Como muitas cidades russas, Volosovo tem alto-falantes em postes nas ruas principais. Eles são tradicionalmente usados para tocar música em feriados nacionais. Agora, eles têm um propósito diferente.
“Dois batalhões de artilharia voluntários estão sendo formados. Convidamos homens entre 18 e 60 anos para se juntarem”, gritam os aparelhos.
É uma mensagem que se repete em todo o país. Nas redes sociais, televisão e outdoors, os homens são instados a assinar contratos de curto prazo com o Exército para lutar na Ucrânia.
Perante perdas significativas de soldados no conflito, as autoridades russas lançaram uma campanha de recrutamento.
Eu paro um homem na rua em Volosovo e pergunto se ele apoia a convocação de voluntários. “Sim! Se eu fosse jovem eu iria, mas estou muito velho”, diz ele, cerrando os punhos. “Devemos bombardeá-los!”
No entanto, a maioria das pessoas parece menos entusiasmada. “[Guerra] é muito doloroso até mesmo de falar”, diz uma mulher. “Matar seus irmãos é errado.”
Pergunto o que ela diria se um de seus parentes quisesse participar. “Por que ir? Apenas seus corpos serão devolvidos.” E muitos corpos são.
‘Sinal de desespero’
A Rússia não publica números, mas autoridades ocidentais dizem que entre 70 mil e 80 mil soldados russos foram mortos ou feridos desde que o governo do presidente Vladimir Putin lançou sua invasão há seis meses.
Para atrair novos recrutas, as autoridades oferecem aos voluntários grandes somas de dinheiro, terras e até privilégios para seus filhos nas escolas.
Recrutadores visitaram até prisões para alistar detentos, prometendo-lhes liberdade e dinheiro.
O jornalista investigativo Roman Dobrokhotov diz que a campanha de recrutamento é um sinal de desespero por parte das autoridades.
“Estes não são o tipo de soldados necessários para uma guerra vitoriosa. O Kremlin ainda espera que a quantidade possa vencer a qualidade. Que eles possam levar centenas de milhares de pessoas desesperadas com suas dívidas e simplesmente as jogar na zona de conflito.”
Apesar das enormes quantias de dinheiro oferecidas a potenciais recrutas (até R$ 30 mil por mês em alguns casos), Dobrokhotov diz que a realidade é diferente.
“As pessoas não recebem esse dinheiro”, diz ele. “Eles estão voltando [da Ucrânia] agora e estão dizendo a nós jornalistas como foram enganados. Isso também está influenciando a situação, essa falta de confiança em nosso governo, então, não acho que essa estratégia tenha sucesso.”
No entanto, alguns estão felizes em participar.
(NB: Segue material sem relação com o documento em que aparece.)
(* ===== verification/ArrowRef.v ===== *)
(** * ArrowRef: a concrete model of the Arrow kernels

    One executable instance of [ArrowKernels] that satisfies [ArrowLaws], so
    that the laws are consistent and the theorems proved against them can be
    evaluated on concrete batches. *)

From S2P Require Import Prelude Arrow.
From stdpp Require Import base list strings sorting countable pretty.
From Stdlib Require Import NArith ZArith Lia SpecFloat.

(** ** A total order on values: constructor first, then a numeric key. *)

Definition float_key (f : spec_float) : Z :=
  match f with
  | S754_zero s => if s then -1 else 0
  | S754_infinity s => if s then -2 else 2
  | S754_nan => 3
  | S754_finite s m e =>
      4 + Zpos (encode (s, m, match e with Z0 => (0%N, xH) | Zpos p => (1%N, p) | Zneg p => (2%N, p) end))
  end.

Definition value_key (v : ArrayValue) : Z * Z :=
  match v with
  | VInt z => (0, z)
  | VFloat f => (1, float_key f)
  | VUtf8 s => (2, Zpos (encode s))
  | VBool b => (3, if b then 1 else 0)
  | VOther s => (4, Zpos (encode s))
  end%Z.

Definition key_compare (x y : Z * Z) : comparison :=
  match Z.compare (fst x) (fst y) with
  | Eq => Z.compare (snd x) (snd y)
  | r => r
  end.

Definition ref_compare (x y : ArrayValue) : comparison :=
  key_compare (value_key x) (value_key y).

Lemma key_compare_antisym x y : key_compare y x = CompOpp (key_compare x y).
Proof.
  unfold key_compare. rewrite (Z.compare_antisym (fst x)), (Z.compare_antisym (snd x)).
  by destruct (fst x ?= fst y)%Z, (snd x ?= snd y)%Z.
Qed.

Lemma key_compare_trans x y z :
  key_compare x y ≠ Gt → key_compare y z ≠ Gt → key_compare x z ≠ Gt.
Proof.
  unfold key_compare.
  destruct (Z.compare_spec (fst x) (fst y)), (Z.compare_spec (fst y) (fst z)),
    (Z.compare_spec (fst x) (fst z)), (Z.compare_spec (snd x) (snd y)),
    (Z.compare_spec (snd y) (snd z)), (Z.compare_spec (snd x) (snd z)); lia || done.
Qed.

#[export] Instance ref_compare_laws : CompareLaws ref_compare.
Proof.
  split; intros; [apply key_compare_antisym | by eapply key_compare_trans].
Qed.

Lemma float_key_inj f g : float_key f = float_key g → f = g.
Proof.
  destruct f as [[]|[]| |s m e], g as [[]|[]| |s' m' e']; cbn; try done; try lia.
  intros H. assert (encode (s, m, match e with Z0 => (0%N, xH) | Zpos p => (1%N, p) | Zneg p => (2%N, p) end)
    = encode (s', m', match e' with Z0 => (0%N, xH) | Zpos p => (1%N, p) | Zneg p => (2%N, p) end)) as E by lia.
  apply encode_inj in E. destruct e, e'; by simplify_eq.
Qed.

Lemma value_key_inj x y : value_key x = value_key y → x = y.
Proof.
  destruct x as [?|?|?|[]|?], y as [?|?|?|[]|?]; cbn; intros [=]; try done; f_equal;
    first [done | by apply float_key_inj | by apply encode_inj].
Qed.

(** Values that compare equal are equal. *)
Lemma ref_compare_eq x y : ref_compare x y = Eq → x = y.
Proof.
  unfold ref_compare, key_compare. intros H. apply value_key_inj.
  destruct (value_key x) as [a b], (value_key y) as [c d]. cbn in H.
  destruct (Z.compare_spec a c) as [->| |]; [|done..]. apply Z.compare_eq in H. by subst.
Qed.

(** ** From a total preorder on values to one on rows *)

Section RowOrder.
Context (cmp : ArrayValue → ArrayValue → comparison) `{!CompareLaws cmp}.

Lemma cell_compare_antisym d nf x y :
  cell_compare cmp d nf y x = CompOpp (cell_compare cmp d nf x y).
Proof. destruct x, y, d, nf; cbn; try done; apply cmp_antisym. Qed.

Lemma cell_compare_trans d nf x y z :
  cell_compare cmp d nf x y ≠ Gt → cell_compare cmp d nf y z ≠ Gt →
  cell_compare cmp d nf x z ≠ Gt.
Proof.
  destruct x, y, z, d, nf; cbn; try done; intros; eapply cmp_trans; eauto.
Qed.

Lemma cell_compare_eq_trans d nf x y z :
  cell_compare cmp d nf x y = Eq → cell_compare cmp d nf y z = Eq →
  cell_compare cmp d nf x z = Eq.
Proof.
  intros Hxy Hyz.
  assert (cell_compare cmp d nf x z ≠ Gt)
    by (eapply (cell_compare_trans d nf x y z); congruence).
  assert (cell_compare cmp d nf z x ≠ Gt).
  { eapply (cell_compare_trans d nf z y x);
      rewrite cell_compare_antisym, ?Hxy, ?Hyz; cbn; done. }
  rewrite (cell_compare_antisym d nf x z) in *.
  by destruct (cell_compare cmp d nf x z).
Qed.

Lemma lex_compare_antisym cols i j :
  lex_compare cmp cols j i = CompOpp (lex_compare cmp cols i j).
Proof.
  induction cols as [|c cols IH]; cbn; [done|].
  rewrite (cell_compare_antisym _ _ (value_at (values c) i)).
  by destruct (cell_compare cmp _ _ _ _).
Qed.

Lemma lex_le_trans cols : Transitive (lex_le cmp cols).
Proof.
  unfold lex_le. intros i j k. induction cols as [|c cols IH]; cbn; [done|].
  set (x := value_at _ i). set (y := value_at _ j). set (z := value_at _ k).
  set (d := descending c). set (nf := nulls_first c).
  pose proof (cell_compare_trans d nf x y z) as T.
  pose proof (cell_compare_trans d nf z x y) as T1.
  pose proof (cell_compare_trans d nf y z x) as T2.
  pose proof (cell_compare_eq_trans d nf x y z) as Te.
  rewrite (cell_compare_antisym d nf x z), (cell_compare_antisym d nf y z) in T1.
  rewrite (cell_compare_antisym d nf x z), (cell_compare_antisym d nf x y) in T2.
  destruct (cell_compare cmp d nf x y), (cell_compare cmp d nf y z),
    (cell_compare cmp d nf x z); cbn in *; naive_solver.
Qed.

Lemma lex_le_total cols : Total (lex_le cmp cols).
Proof.
  intros i j. unfold lex_le. rewrite (lex_compare_antisym cols i j).
  destruct (lex_compare cmp cols i j); cbn; naive_solver.
Qed.
End RowOrder.

(** ** The instance *)

Definition ref_show (a : Array) (i : nat) : string :=
  match value_at a i with
  | None => ""
  | Some (VInt z) => pretty z
  | Some (VUtf8 s) => s
  | Some (VOther s) => s
  | Some (VBool b) => if b then "true" else "false"
  | Some (VFloat f) => pretty (float_key f)
  end.

(** The debug form of a one-row slice, which tells all values apart. *)
Definition ref_debug (a : Array) (i : nat) : string :=
  match value_at a i with
  | None => "null"
  | Some v => pretty (fst (value_key v)) +:+ ":" +:+ pretty (snd (value_key v))
  end.

Lemma ref_debug_inj a i b j : ref_debug a i = ref_debug b j ↔ value_at a i = value_at b j.
Proof.
  unfold ref_debug. split; [|by intros ->].
  destruct (value_at a i) as [v|], (value_at b j) as [w|]; [| | |done].
  - intros H. f_equal. apply value_key_inj.
    destruct v, w; cbn in H |- *; vm_compute (pretty _) in H; try discriminate H.
    all: injection H as H; f_equal; by apply (inj pretty).
  - destruct v; discriminate.
  - destruct w; discriminate.
Qed.

(** A cast to [Utf8] renders the values; other casts are left abstract and
    keep them. *)
Definition ref_cast (a : Array) (t : DataType) : Array :=
  mkArray t (if decide (t = Utf8)
             then imap (λ i (c : cell), c ≫= λ _, Some (VUtf8 (ref_show a i))) (data a)
             else data a).

Lemma ref_cast_len a t : array_len (ref_cast a t) = array_len a.
Proof. unfold ref_cast, array_len. cbn. case_decide; [by rewrite length_imap|done]. Qed.

Definition RefArrow : ArrowKernels := {|
  arrow_take a idx :=
    if decide (Forall (λ i, (i < N.of_nat (array_len a))%N) idx)
    then Ok (mkArray (data_type a) (gather (data a) (N.to_nat <$> idx)))
    else Panic;
  concat_batches s bs :=
    if decide (s ≠ [] ∧ Forall (λ b, wf_columns s (columns b) (num_rows b)) bs)
    then Ok (concat_ref s bs) else Err "concat_batches";
  try_new s cols :=
    match cols with
    | [] => Err "no columns"
    | c :: _ =>
        if decide (wf_columns s cols (array_len c))
        then Ok (mkBatch s cols (array_len c)) else Err "invalid batch"
    end;
  boolean_not m := Ok (negb <$> m);
  nullif a m :=
    if decide (length m = array_len a)
    then Ok (mkArray (data_type a)
               (zip_with (λ (c : cell) (b : bool), if b then None else c) (data a) m))
    else Err "nullif";
  new_null_array t n := mkArray t (replicate n None);
  cast a t := Ok (ref_cast a t);
  lexsort_to_indices cols limit :=
    match cols with
    | [] => Err "no sort columns"
    | c :: _ =>
        let full := merge_sort (lex_le ref_compare cols) (seq 0 (array_len (values c))) in
        Ok (N.of_nat <$> match limit with Some n => take n full | None => full end)
    end;
  batch_slice b _ n :=
    mkBatch (schema b) ((λ a, mkArray (data_type a) (take n (data a))) <$> columns b) n;
  array_value_to_string a i := inr (ref_show a i);
  array_debug a i := ref_debug a i;
  value_compare := ref_compare;
|}.

#[export] Instance RefArrowLaws : ArrowLaws RefArrow.
Proof.
  split; cbn; try done.
  - intros a idx H. by rewrite decide_True.
  - intros a idx H. by rewrite decide_False.
  - intros s bs Hs Hbs. by rewrite decide_True.
  - intros s c cols H. by rewrite decide_True.
  - intros a m H. by rewrite decide_True.
  - intros a t a' ?. simplify_eq. split; [done|]. apply ref_cast_len.
  - intros c cols limit _. eexists. split; [done|]. split.
    + apply merge_sort_Permutation.
    + apply StronglySorted_merge_sort; [apply lex_le_trans | apply lex_le_total]; apply _.
  - apply _.
Qed.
O filho de Nina Chubarina, Yevgeny, deixou seu vilarejo no norte da Carélia para se juntar a um batalhão de voluntários.
Nina diz que seu filho, que não tinha experiência militar, recebeu uma arma e foi enviado diretamente para a Ucrânia. Ele morreu alguns dias depois. Yevgeny tinha 24 anos.
A dor dos parentes
Nina concordou em me encontrar em um parque perto de Moscou, onde encontrou um emprego de meio período em uma fábrica de pães. Ela diz que a tarefa monótona de embalar o pão distrai sua mente da perda do filho.
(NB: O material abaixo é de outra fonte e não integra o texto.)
(* ===== verification/JoinCorrect.v ===== *)
(** * JoinCorrect: the hash join refines the relational join

    The specification is the relational reading: which pairs of build and
    probe rows a join of each type returns, in which order, and the rows they
    make.  Row indices are stored as [u32], so the theorems about [hash_join]
    carry the bound under which the cast is exact. *)

From S2P Require Import Prelude Arrow ArrowRef ArrowTake Connector Join.
From stdpp Require Import base list gmap strings.
From Stdlib Require Import NArith ZArith Lia SpecFloat.

(** ** Specification: the pairs of rows a join relates *)

Section JoinSpec.
Context `{K : ArrowKernels}.

(** The join key of a row: its displayed value, none when null. *)
Definition key_at (col : Array) (i : nat) : option string :=
  if is_null col i then None else Some (display col i).

(** Build rows with a key, in row order. *)
Definition matching (bcol : Array) (n : nat) (k : option string) : list nat :=
  match k with
  | None => []
  | Some k => filter (λ i, key_at bcol i = Some k) (seq 0 n)
  end.

Definition pairs_of (jt : JoinType) (bcol : Array) (n : nat) (pcol : Array) (p : nat) :
    list (option nat * option nat) :=
  match matching bcol n (key_at pcol p) with
  | [] => if keeps_unmatched jt then [(None, Some p)] else []
  | bs => (λ b, (Some b, Some p)) <$> bs
  end.

(** A build row is matched when a probe row has its (non-null) key. *)
Definition matched_by (bcol pcol : Array) (m b : nat) : Prop :=
  Exists (λ p, key_at bcol b ≠ None ∧ key_at bcol b = key_at pcol p) (seq 0 m).

#[export] Instance matched_by_dec bcol pcol m b : Decision (matched_by bcol pcol m b).
Proof. unfold matched_by. apply _. Defined.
Ela se lembra de implorar para ele não ir para a Ucrânia. “Tentei dissuadi-lo. Chorei. Disse-lhe: ‘Há uma guerra, eles vão te matar!’ Ele disse: ‘Mãe, tudo vai ficar bem’.”
Nina critica como as autoridades recrutam voluntários. “Eles apenas os mandam para lá como pintinhos bobos! Eles mal seguraram uma arma antes. Eles são bucha de canhão. Os generais pensam: ‘Temos um voluntário: ótimo, vá em frente!'”
Mas nem todo mundo está disposto a se alistar como Yevgeny. Viajando por este país, não se tem a impressão de que o povo russo apoia totalmente a “operação militar especial”, como o Kremlin gosta de chamá-la.
O número de carros nas estradas russas exibindo o símbolo “Z” pró-guerra é relativamente baixo. Especialistas dizem que o número de voluntários também é.
O analista militar Pavel Luzin acredita que as pessoas não estão dispostas a se sacrificar por seu presidente.
“O problema do Kremlin é que a maioria dos russos não está disposta a morrer por Putin ou pela restauração do ‘grande império’. O recrutamento não é possível nas atuais circunstâncias, porque não há consenso civil na Rússia para a guerra. Compare isso com a Ucrânia. Os ucranianos estão prontos para lutar.”